Excerpts from a dataset:
(** * Verification of the recursive binary search tree and the Bell numbers

    A shallow embedding of
    - [data_structures/binary_tree/binary_search_tree_recursive.py]
    - [maths/bell_numbers.py]
    and the proofs of their specified properties.

    Python integers are unbounded, so keys and table entries are [Z].
    A Python exception is a [Raise] in the error monad [result]. *)

From Stdlib Require Import ZArith Lia Sorted.
From stdpp Require Import base tactics option list sets sorting.

Local Open Scope Z_scope.

(** ** Exceptions *)

(** The exceptions the two modules can raise. *)
Inductive exn : Type :=
| AttributeError   (* attribute access on [None] *)
| IndexError       (* list index out of range *)
| ValueError.      (* explicit [raise ValueError] *)

Inductive result (A : Type) : Type :=
| Ok (a : A)
| Raise (e : exn).

Arguments Ok {A} a.
Arguments Raise {A} e.

Definition bind {A B : Type} (m : result A) (k : A → result B) : result B :=
  match m with
  | Ok a => k a
  | Raise e => Raise e
  end.

Notation "x <- m ;; k" := (bind m (fun x => k))
  (at level 100, m at next level, right associativity).

(** ** The binary search tree *)

Module BinarySearchTree.

(** A Python object is identified by its address.  [class Node] has the
    fields [data], [left], [right]; a child is a [Node] or [None].  The tree
    owns its nodes (no node has two parents), so the heap reachable from a
    root is a tree of addressed nodes. *)
Definition addr := nat.

Inductive tree : Type :=
| None_
| Node (a : addr) (data : Z) (left right : tree).

Arguments Node a%_nat data%_Z left right.

(** The allocator: the next free address.  [Node(data)] takes it. *)
Definition alloc := nat.

Definition new_Node (data : Z) (h : alloc) : tree * alloc :=
  (Node h data None_ None_, S h).

(** [insert(self, root, data)].  The assignment [root.left = ...] updates the
    node at [root]'s address in place; [return root] returns that node. *)
Fixpoint insert (root : tree) (data : Z) (h : alloc) : tree * alloc :=
  match root with
  | None_ => new_Node data h
  | Node a d l r =>
      if data <? d then
        let '(l', h') := insert l data h in (Node a d l' r, h')
      else if data >? d then
        let '(r', h') := insert r data h in (Node a d l r', h')
      else (Node a d l r, h)
  end.

Arguments insert root data%_Z h%_nat.

(** [search(self, root, key)]. *)
Fixpoint search (root : tree) (key : Z) : bool :=
  match root with
  | None_ => false
  | Node _ d l r =>
      if key =? d then true
      else if key <? d then search l key
      else search r key
  end.

(** [inorder(self, root)] prints the values; the model is the sequence of
    values printed. *)
Fixpoint inorder (root : tree) : list Z :=
  match root with
  | None_ => []
  | Node _ d l r => inorder l ++ d :: inorder r
  end.

(** [_min_value(self, node)]: [current.left] on [None] raises
    [AttributeError]; the loop follows [left] while it is a node. *)
Fixpoint _min_value (node : tree) : result Z :=
  match node with
  | None_ => Raise AttributeError
  | Node _ d l _ =>
      match l with
      | None_ => Ok d
      | Node _ _ _ _ => _min_value l
      end
  end.

(** [delete(self, root, key)]. *)
Fixpoint delete (root : tree) (key : Z) : result tree :=
  match root with
  | None_ => Ok None_
  | Node a d l r =>
      if key <? d then
        l' <- delete l key ;; Ok (Node a d l' r)
      else if key >? d then
        r' <- delete r key ;; Ok (Node a d l r')
      else
        match l with
        | None_ => Ok r
        | Node _ _ _ _ =>
            match r with
            | None_ => Ok l
            | Node _ _ _ _ =>
                m <- _min_value r ;;
                r' <- delete r m ;;
                Ok (Node a m l r')
            end
        end
  end.

(** *** Vocabulary of the specification *)

(** The ordering invariant of the data model: at every node the values of
    the left subtree are strictly smaller and those of the right subtree
    strictly greater than the node's value. *)
Fixpoint bst (t : tree) : Prop :=
  match t with
  | None_ => True
  | Node _ d l r =>
      Forall (λ x, x < d) (inorder l) ∧ Forall (λ x, d < x) (inorder r) ∧
      bst l ∧ bst r
  end.
(** * Chinese Restaurant Process clustering: the Gibbs sampler of
    [CRP_cluster.ipynb]

    A shallow embedding of the class [CRPClusterModel] (constructor,
    [initialize_assn], [fit]) and the properties of its partition state.

    Modelling choices, all taken from the notebook:
    - Python floats and numpy float64 entries are IEEE binary64 numbers: the
      kernel's primitive [float].  [alpha] is a Python float, as in both
      calls of the notebook, so a division by it or by [n + alpha] raises
      [ZeroDivisionError] on a zero divisor; a numpy division does not raise.
    - A cluster is a Python [set] object.  The same object is referenced from
      the list [clustering] and from the list [cluster_assn], so the sets live
      in a store and both lists hold locations.
    - Exceptions are explicit: every operation returns a [result].
    - [np.random.choice] reads and advances the process-wide generator; the
      generator state is threaded explicitly and the sampler is a parameter.
    - The likelihood provider is stored in the model, as
      [self.likelihood_fn] is.  It is a function of the dataset, the item
      index and the two lists with their sets read from the store, so it
      mutates nothing; it may raise. *)

From Stdlib Require Import ZArith Floats.
From Stdlib Require Uint63.
From stdpp Require Import gmap list.

(** ** Exceptions *)

Inductive exn : Set :=
  | ZeroDivisionError
  | ValueError
  | IndexError
  | KeyError
  | ProviderError.  (* whatever the likelihood provider itself raises *)

Inductive result (A : Type) : Type :=
  | Ok (a : A)
  | Raise (e : exn).
Arguments Ok {A} a.
Arguments Raise {A} e.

Exercise
The data above needs to be given again exactly, with no line left out.

Output below
(** * Verification of the recursive binary search tree and the Bell numbers

    A shallow embedding of
    - [data_structures/binary_tree/binary_search_tree_recursive.py]
    - [maths/bell_numbers.py]
    and the proofs of their specified properties.

    Python integers are unbounded, so keys and table entries are [Z].
    A Python exception is a [Raise] in the error monad [result]. *)

From Stdlib Require Import ZArith Lia Sorted.
From stdpp Require Import base tactics option list sets sorting.

Local Open Scope Z_scope.

(** ** Exceptions *)

(** The exceptions the two modules can raise. *)
Inductive exn : Type :=
| AttributeError   (* attribute access on [None] *)
| IndexError       (* list index out of range *)
| ValueError.      (* explicit [raise ValueError] *)

Inductive result (A : Type) : Type :=
| Ok (a : A)
| Raise (e : exn).

Arguments Ok {A} a.
Arguments Raise {A} e.

Definition bind {A B : Type} (m : result A) (k : A → result B) : result B :=
  match m with
  | Ok a => k a
  | Raise e => Raise e
  end.

Notation "x <- m ;; k" := (bind m (fun x => k))
  (at level 100, m at next level, right associativity).

(** ** The binary search tree *)

Module BinarySearchTree.

(** A Python object is identified by its address.  [class Node] has the
    fields [data], [left], [right]; a child is a [Node] or [None].  The tree
    owns its nodes (no node has two parents), so the heap reachable from a
    root is a tree of addressed nodes. *)
Definition addr := nat.

Inductive tree : Type :=
| None_
| Node (a : addr) (data : Z) (left right : tree).

Arguments Node a%_nat data%_Z left right.

(** The allocator: the next free address.  [Node(data)] takes it. *)
Definition alloc := nat.

Definition new_Node (data : Z) (h : alloc) : tree * alloc :=
  (Node h data None_ None_, S h).

(** [insert(self, root, data)].  The assignment [root.left = ...] updates the
    node at [root]'s address in place; [return root] returns that node. *)
Fixpoint insert (root : tree) (data : Z) (h : alloc) : tree * alloc :=
  match root with
  | None_ => new_Node data h
  | Node a d l r =>
      if data <? d then
        let '(l', h') := insert l data h in (Node a d l' r, h')
      else if data >? d then
        let '(r', h') := insert r data h in (Node a d l r', h')
      else (Node a d l r, h)
  end.

Arguments insert root data%_Z h%_nat.

(** [search(self, root, key)]. *)
Fixpoint search (root : tree) (key : Z) : bool :=
  match root with
  | None_ => false
  | Node _ d l r =>
      if key =? d then true
      else if key <? d then search l key
      else search r key
  end.

(** [inorder(self, root)] prints the values; the model is the sequence of
    values printed. *)
Fixpoint inorder (root : tree) : list Z :=
  match root with
  | None_ => []
  | Node _ d l r => inorder l ++ d :: inorder r
  end.

(** [_min_value(self, node)]: [current.left] on [None] raises
    [AttributeError]; the loop follows [left] while it is a node. *)
Fixpoint _min_value (node : tree) : result Z :=
  match node with
  | None_ => Raise AttributeError
  | Node _ d l _ =>
      match l with
      | None_ => Ok d
      | Node _ _ _ _ => _min_value l
      end
  end.

(** [delete(self, root, key)]. *)
Fixpoint delete (root : tree) (key : Z) : result tree :=
  match root with
  | None_ => Ok None_
  | Node a d l r =>
      if key <? d then
        l' <- delete l key ;; Ok (Node a d l' r)
      else if key >? d then
        r' <- delete r key ;; Ok (Node a d l r')
      else
        match l with
        | None_ => Ok r
        | Node _ _ _ _ =>
            match r with
            | None_ => Ok l
            | Node _ _ _ _ =>
                m <- _min_value r ;;
                r' <- delete r m ;;
                Ok (Node a m l r')
            end
        end
  end.

(** *** Vocabulary of the specification *)

(** The ordering invariant of the data model: at every node the values of
    the left subtree are strictly smaller and those of the right subtree
    strictly greater than the node's value. *)
Fixpoint bst (t : tree) : Prop :=
  match t with
  | None_ => True
  | Node _ d l r =>
      Forall (λ x, x < d) (inorder l) ∧ Forall (λ x, d < x) (inorder r) ∧
      bst l ∧ bst r
  end.
(** * Chinese Restaurant Process clustering: the Gibbs sampler of
    [CRP_cluster.ipynb]

    A shallow embedding of the class [CRPClusterModel] (constructor,
    [initialize_assn], [fit]) and the properties of its partition state.

    Modelling choices, all taken from the notebook:
    - Python floats and numpy float64 entries are IEEE binary64 numbers: the
      kernel's primitive [float].  [alpha] is a Python float, as in both
      calls of the notebook, so a division by it or by [n + alpha] raises
      [ZeroDivisionError] on a zero divisor; a numpy division does not raise.
    - A cluster is a Python [set] object.  The same object is referenced from
      the list [clustering] and from the list [cluster_assn], so the sets live
      in a store and both lists hold locations.
    - Exceptions are explicit: every operation returns a [result].
    - [np.random.choice] reads and advances the process-wide generator; the
      generator state is threaded explicitly and the sampler is a parameter.
    - The likelihood provider is stored in the model, as
      [self.likelihood_fn] is.  It is a function of the dataset, the item
      index and the two lists with their sets read from the store, so it
      mutates nothing; it may raise. *)

From Stdlib Require Import ZArith Floats.
From Stdlib Require Uint63.
From stdpp Require Import gmap list.

(** ** Exceptions *)

Inductive exn : Set :=
  | ZeroDivisionError
  | ValueError
  | IndexError
  | KeyError
  | ProviderError.  (* whatever the likelihood provider itself raises *)

Inductive result (A : Type) : Type :=
  | Ok (a : A)
  | Raise (e : exn).
Arguments Ok {A} a.
Arguments Raise {A} e.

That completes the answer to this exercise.